DNA extraction for DBS
For DBS collected on Whatman 903 Proteinsaver Cards (Cytiva, Vancouver, Canada), six 3.2 mm diameter DBS discs should be used for DNA extraction. Extraction was performed manually using column-based QIAamp DNA Mini Kit (QIAGEN, Germantown, USA) with modification using manufacturer-supplied buffers ATL, AL, AW1, AW2, EB, and proteinase K. Three-hundred and sixty microliters buffer ATL for tissue lysis was added to the punched DBS discs, followed by incubation at 85 °C for 10 min; 40 μL proteinase K stock solution was added and incubated at 56 °C for 1 h; 400 μL buffer AL was added and incubated at 70 °C for 10 min. Four-hundred microliters ethanol (96–100%) was added to the mixture before applying to the QIAamp Mini spin column and centrifuged at 6,000×g for 1 min with filtrate discarded, followed by washing with AW1 and AW2. DNA was eluted from column with the same 50 μL buffer EB (QIAGEN, Germantown, USA) twice with 1 min incubation at room temperature, followed by centrifugation at 6,000×g for 1 min. The extracted DNA quantity and quality were accessed by Qubit DNA High Sensitivity (HS) Assay Kit with Qubit 2.0 Fluorometer and NanoDrop spectrophotometer (ThermoFisher Scientific, Waltham, USA) respectively.

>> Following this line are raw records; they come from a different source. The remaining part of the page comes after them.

(* ===== verification/GatewayChecks.v ===== *)
(** * The gateway's stateless checks of an order request
      (services/live_trading/gateway.py)

    Every check returns the reason of a rejection or [None].  The order of the
    checks is the code's. *)

From Stdlib Require Import ZArith QArith Lia.
From stdpp Require Import base tactics list strings sorting.
From S2P Require Import Prelude Decimals ExecutionModels Venues Evidence LiveModels LivePreflight.
From S2P Require Import Bindings.

Local Open Scope string_scope.
Local Open Scope Z_scope.

Notation "'reject!' b 'with' r ; k" := (if b then Some r else k)
  (at level 10, b at level 100, r at level 100, k at level 200) : py_scope.

(** The first failure of a loop over checks. *)
Fixpoint first_failure {A} (f : A -> option string) (xs : list A) : option string :=
  match xs with
  | [] => None
  | x :: xs => match f x with Some r => Some r | None => first_failure f xs end
  end.

(** [age < timedelta(0) or age > timedelta(seconds=maximum)] *)
Definition out_of_age (age maximum_seconds : Z) : bool :=
  (age <? 0) || (seconds maximum_seconds <? age).

Definition error_text (e : exn) : string :=
  match e with
  | ValueError m | DuplicateFillError m | RuntimeError m | PermissionError m | IndexError m
  | ExecutionAdapterError m => m
  | KeyError | OtherError _ => EmptyString
  end.

(** The order of strings, for [sorted]. *)
Definition string_le (a b : string) : Prop := String.leb a b = true.
#[export] Instance string_le_dec a b : Decision (string_le a b).
Proof. unfold string_le. apply _. Defined.

(** ** Source events *)

Definition is_hex_char (c : Ascii.ascii) : bool :=
  let n := Ascii.N_of_ascii c in
  ((48 <=? n) && (n <=? 57) || (97 <=? n) && (n <=? 102))%N.
Fixpoint all_hex (s : string) : bool :=
  match s with EmptyString => true | String c s => is_hex_char c && all_hex s end.
(** [re.fullmatch(r"[0-9a-f]{64}", s)] *)
Definition is_sha256_hex (s : string) : bool := (String.length s =? 64)%nat && all_hex s.

Definition event_types (capability : string) : list string :=
  default [] (dict_get capability
    [("funding_current", ["funding_current"; "funding"]);
     ("funding_history", ["funding_history"]);
     ("orderbook_snapshot", ["orderbook_snapshot"; "orderbook_delta"]);
     ("index_price", ["index_price"]);
     ("market_liquidation_stream", ["market_liquidation"; "liquidation"]);
     ("open_interest", ["open_interest"]);
     ("trades", ["trade"; "trades"])]).

Definition field_mismatch (name : string) : string :=
  "source event " +:+ name +:+ " does not match repository".

Definition stored_event_mismatch (event : SourceEventEvidence) (stored : StoredSourceEvent)
  : option string :=
  reject! bool_decide (se_venue event <> se_venue stored) with field_mismatch "venue";
  reject! bool_decide (se_symbol event <> se_symbol stored) with field_mismatch "symbol";
  reject! bool_decide (se_event_type event <> se_event_type stored)
    with field_mismatch "event_type";
  reject! bool_decide (se_exchange_timestamp event <> se_exchange_timestamp stored)
    with field_mismatch "exchange_timestamp";
  reject! bool_decide (se_received_at event <> se_received_at stored)
    with field_mismatch "received_at";
  reject! bool_decide (se_available_at event <> se_available_at stored)
    with field_mismatch "available_at";
  reject! bool_decide (se_payload_sha256 event <> se_payload_sha256 stored)
    with field_mismatch "payload_sha256";
  reject! bool_decide (se_sequence event <> se_sequence stored) with field_mismatch "sequence";
  reject! bool_decide (se_connection_id event <> se_connection_id stored)
    with field_mismatch "connection_id";
  reject! bool_decide (se_reconciliation_state event <> se_reconciliation_state stored)
    with field_mismatch "reconciliation_state";
  reject! negb (deqb (se_data_quality_score event) (se_data_quality_score stored))
    with field_mismatch "data_quality_score";
  None.

Section Checks.
Context {C : DecimalContext} {D : Digest}.
Variable settings : Settings.
Variable trusted_capability_registry : option TrustedCapabilityRegistry.
(** [source_event_repository.get], when there is a repository. *)
Variable source_event_repository : option (string -> option StoredSourceEvent).

Definition validate_source_event (request : LiveOrderRequest) (capability : CapabilityEvidence)
    (timestamp : Z) (expected_venue : string) (event : SourceEventEvidence) : option string :=
  reject! bool_decide (se_event_id event = EmptyString) with "source event id is empty";
  match source_event_repository with
  | None => Some "source event repository is unavailable"
  | Some get =>
      match get (se_event_id event) with
      | None => Some "source event does not exist in repository"
      | Some stored =>
          match stored_event_mismatch event stored with
          | Some mismatch => Some mismatch
          | None =>
              reject! bool_decide (se_venue stored <> expected_venue)
                with "stored source event venue does not match order venue";
              reject! bool_decide (se_symbol stored <> lo_symbol request)
                with "stored source event symbol does not match order symbol";
              reject! negb (bool_decide (se_event_type stored
                              ∈ event_types (ce_capability capability)))
                with "source event type does not match capability";
              reject! out_of_age (timestamp - se_available_at stored)
                        (live_source_event_max_age_seconds (st_live settings))
                with "source event is stale or future-dated";
              reject! negb (is_sha256_hex (se_payload_sha256 stored))
                with "source event payload hash is invalid";
              reject! dltb (se_data_quality_score stored)
                        (live_minimum_data_quality (st_live settings))
                with "source event data quality is below threshold";
              reject! bool_decide (se_event_type stored
                        ∈ ["orderbook_snapshot"; "orderbook_delta"])
                      && bool_decide (se_reconciliation_state stored <> Some R_SYNCHRONIZED)
                with "source event is not synchronized";
              None
          end
      end
  end.

Definition validate_source_events (request : LiveOrderRequest)
    (capability : CapabilityEvidence) (timestamp : Z) (expected_venue : string)
  : option string :=
  first_failure (validate_source_event request capability timestamp expected_venue)
    (ce_source_events capability).

(** ** Capabilities *)

Definition trusted_field_mismatch (item : CapabilityEvidence)
    (trusted : TrustedCapabilityRecord) : option string :=
  reject! bool_decide (ce_adapter_version item <> tc_adapter_version trusted)
    with "adapter version does not match trusted record";
  reject! bool_decide (ce_source_version item <> tc_source_version trusted)
    with "source version does not match trusted record";
  reject! bool_decide (ce_contract_fixture_sha256 item <> tc_contract_fixture_sha256 trusted)
    with "fixture sha256 does not match trusted record";
  reject! bool_decide (ce_audit_run_id item <> tc_audit_run_id trusted)
    with "capability audit run does not match trusted record";
  None.

Definition validate_capability (request : LiveOrderRequest) (item : CapabilityEvidence)
    (expected_venue : string) (expected_use_case : CapabilityUseCase) (timestamp : Z)
  : option string :=
  reject! bool_decide (ce_venue item <> expected_venue)
    with "capability evidence venue does not match order venue";
  reject! bool_decide (ce_use_case item <> expected_use_case)
    with "capability evidence use case does not match order intent";
  reject! out_of_age (timestamp - ce_verified_at item)
            (live_capability_verification_max_age_seconds (st_live settings))
    with "capability evidence is stale or future-dated";
  match trusted_capability_registry with
  | None => Some "trusted capability registry is unavailable"
  | Some registry =>
      match registry_require registry (ce_venue item) (ce_capability item)
              (ce_verification_run_id item) (ce_verified_at item) (ce_use_case item)
              timestamp "*" with
      | Err e => Some ("trusted capability rejected evidence: " +:+ error_text e)
      | Ok trusted =>
          reject! bool_decide (ce_support item <> tc_support trusted)
            with "capability support does not match trusted record";
          match trusted_field_mismatch item trusted with
          | Some r => Some r
          | None => validate_source_events request item timestamp expected_venue
          end
      end
  end.

Definition expected_use_case (request : LiveOrderRequest) : CapabilityUseCase :=
  if lo_reduce_only request then EMERGENCY_EXIT else NEW_EXPOSURE.

Definition validate_leg (request : LiveOrderRequest) (timestamp : Z) (leg : LegDataEvidence)
  : option string :=
  first_failure (fun item =>
    validate_capability request item (ld_venue leg) (expected_use_case request) timestamp)
    (ld_capabilities leg).

(** [_source_event_hash] *)
Definition source_event_hash (leg : LegDataEvidence) : string :=
  let values := flat_map (fun capability =>
    map (fun event => se_event_id event +:+ ":" +:+ se_payload_sha256 event)
      (ce_source_events capability)) (ld_capabilities leg) in
  sha256_hex (join "|" (merge_sort string_le values)).

(** ** [_validate_request], up to the check of the cross-venue preflight *)

Definition requirement_missing (receive_leg pay_leg : LegDataEvidence)
    (requirement : RequiredVenueCapability) : bool :=
  let venue :=
    if bool_decide (rv_venue_role requirement = "receive_leg") then ld_venue receive_leg
    else if bool_decide (rv_venue_role requirement = "pay_leg") then ld_venue pay_leg
    else EmptyString in
  negb (dict_mem (venue, rv_capability requirement)
          (available_capabilities (ld_capabilities receive_leg ++ ld_capabilities pay_leg))).

Definition validate_legs (request : LiveOrderRequest) (timestamp : Z)
    (receive_leg pay_leg : LegDataEvidence) : option string :=
  let evidence := lo_cross_venue_signal_evidence request in
  reject! bool_decide (ld_venue receive_leg = ld_venue pay_leg)
    with "receive and pay venues must differ";
  reject! negb (leg_valid_hash receive_leg) || negb (leg_valid_hash pay_leg)
    with "cross-venue leg evidence hash is invalid";
  match cross_leg evidence (lo_order_leg_role request) with
  | None => Some "order leg evidence does not match full signal"
  | Some order_leg =>
      reject! negb (leg_eqb order_leg (lo_order_leg_evidence request))
        with "order leg evidence does not match full signal";
      reject! bool_decide (ld_venue order_leg <> lo_exchange request)
        with "order venue does not match leg role";
      match dict_get (lo_strategy_id request, lo_strategy_version request)
              STRATEGY_CAPABILITY_REGISTRY with
      | None => Some "unknown strategy id or version"
      | Some registered =>
          reject! bool_decide (lo_required_capabilities request <>
                    map rv_capability (filter (fun item =>
                      rv_venue_role item = lo_order_leg_role request) registered))
            with "required capabilities do not exactly match strategy registry";
          let all_capabilities := (ld_capabilities receive_leg ++ ld_capabilities pay_leg)%list in
          reject! has_duplicates (capability_keys all_capabilities)
            with "duplicate venue and capability evidence";
          reject! existsb (requirement_missing receive_leg pay_leg) registered
            with "required cross-venue capability evidence is missing";
          first_failure (validate_leg request timestamp)
            (if lo_reduce_only request then [order_leg] else [receive_leg; pay_leg])
      end
  end.

Definition validate_signal (preflight : LivePreflightReport) (request : LiveOrderRequest)
    (timestamp : Z) (preview : bool) : option string :=
  reject! negb preview && negb (pr_approved preflight) with "live preflight is not approved";
  reject! negb preview && out_of_age (timestamp - pr_timestamp preflight)
                            (live_preflight_ttl_seconds (st_live settings))
    with "live preflight is stale or future-dated";
  reject! (timestamp - lo_created_at request <? 0) with "order request is future-dated";
  reject! (seconds (st_stale_data_seconds settings) <? timestamp - lo_created_at request)
    with "order request is stale";
  reject! (lo_expires_at request <=? timestamp) with "order request has expired";
  let evidence := lo_cross_venue_signal_evidence request in
  reject! bool_decide (cv_signal_id evidence <> lo_signal_id request)
          || negb (cross_valid_hash evidence)
          || bool_decide (lo_cross_venue_signal_hash request <> cv_evidence_hash evidence)
    with "cross-venue signal evidence identity or hash is invalid";
  match cv_receive_leg evidence, cv_pay_leg evidence with
  | None, _ => Some "receive leg evidence is missing"
  | _, None => Some "pay leg evidence is missing"
  | Some receive_leg, Some pay_leg => validate_legs request timestamp receive_leg pay_leg
  end.

(** ** [_validate_request], after the check of the cross-venue preflight and
    before the rate limit *)

Definition validate_limits (request : LiveOrderRequest) (timestamp : Z) (risk_allowed : bool)
    (risk_evaluated_at : Z) (preview : bool) (risk_decision_id : option string)
    (maximum_risk_quantity : option Decimal) (kill_switch_reason : option string)
  : option string :=
  reject! negb (bool_decide (lo_exchange request ∈ execution_enabled_names settings))
    with "exchange is not execution-enabled";
  match execution_eligibility_reason settings (lo_exchange request) (Aware timestamp)
          (lo_reduce_only request) with
  | Err _ => Some "venue eligibility is not configured" (* only a KeyError can occur *)
  | Ok (Some failure) => Some ("venue eligibility rejected execution: " +:+ failure)
  | Ok None =>
      reject! negb (bool_decide (lo_symbol request ∈ live_allowed_symbols (st_live settings)))
        with "symbol is not live-allowed";
      reject! dltb (live_maximum_order_notional (st_live settings)) (reference_notional request)
        with "order reference notional exceeds live maximum";
      reject! negb risk_allowed with "risk manager rejected the order";
      reject! negb preview && bool_decide (risk_decision_id <> Some (lo_risk_decision_id request))
        with "risk decision identity does not match the order request";
      reject! negb preview && negb (lo_reduce_only request)
              && bool_decide (¬ is_Some maximum_risk_quantity)
        with "entry risk decision has no approved position size";
      reject! negb preview && negb (lo_reduce_only request)
              && match maximum_risk_quantity with
                 | Some q => dltb q (lo_quantity request)
                 | None => false
                 end
        with "order quantity exceeds the risk-approved position size";
      reject! negb preview && negb (lo_reduce_only request)
              && out_of_age (timestamp - risk_evaluated_at) (st_stale_data_seconds settings)
        with "risk decision is stale or future-dated";
      reject! has_text kill_switch_reason && negb (lo_reduce_only request)
        with "kill switch blocks new exposure";
      None
  end.

End Checks.

(** A loop of checks passes when every check does. *)
Lemma first_failure_None {A} (f : A -> option string) xs :
  first_failure f xs = None <-> Forall (fun x => f x = None) xs.
Proof.
  induction xs as [|x xs IH]; simpl; [by split; auto|].
  destruct (f x) eqn:E; rewrite Forall_cons; [naive_solver|]. rewrite IH. tauto.
Qed.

Library preparation and targeted sequencing
Library preparation was carried out using AmpliSeq Plus Library Prep Kit (Illumina) following the manufacturer’s protocol. About 7.5 ng of DNA was used to synthesize library. AmpliSeq UD indexes were used for indexing. At the end, 27 μL of eluted library DNA was collected to a DNA LoBind tube (Eppendorf, Hamburg, Germany). NGS libraries were quantitated by Qubit dsDNA HS assay. Library size distribution was checked by Agilent High Sensitivity DNA Kit on 2,100 Bioanalyzer (Agilent Technologies, Santa Clara, USA), from which a distinct peak between 300 and 400 bp should be observed, with negligible level of contaminating DNA species. Each sequencing library was diluted to a concentration of 1 nM with buffer EB and 16 libraries were pooled together. The pooled library was then diluted to 90 pM and spiked with 2% 90 pM PhiX DNA as technical control. The pooled library was then loaded to the sequencing cartridge and subject to massive parallel sequencing to generate 150 bp pair-end reads in Illumina iSeq-100 System.
Data analysis
The iSeq-100 built-in software, DNA Amplicon, generated FASTQ output files from the raw reads, performed initial alignment and determined QC metrics. Sequence Analysis Viewer (SAV; Illumina) and FastQC (Bioinformatics Group, Babraham Institute, Cambridge, UK) apps were also used to monitor sequencing QC metrics of pooled and individual library, respectively.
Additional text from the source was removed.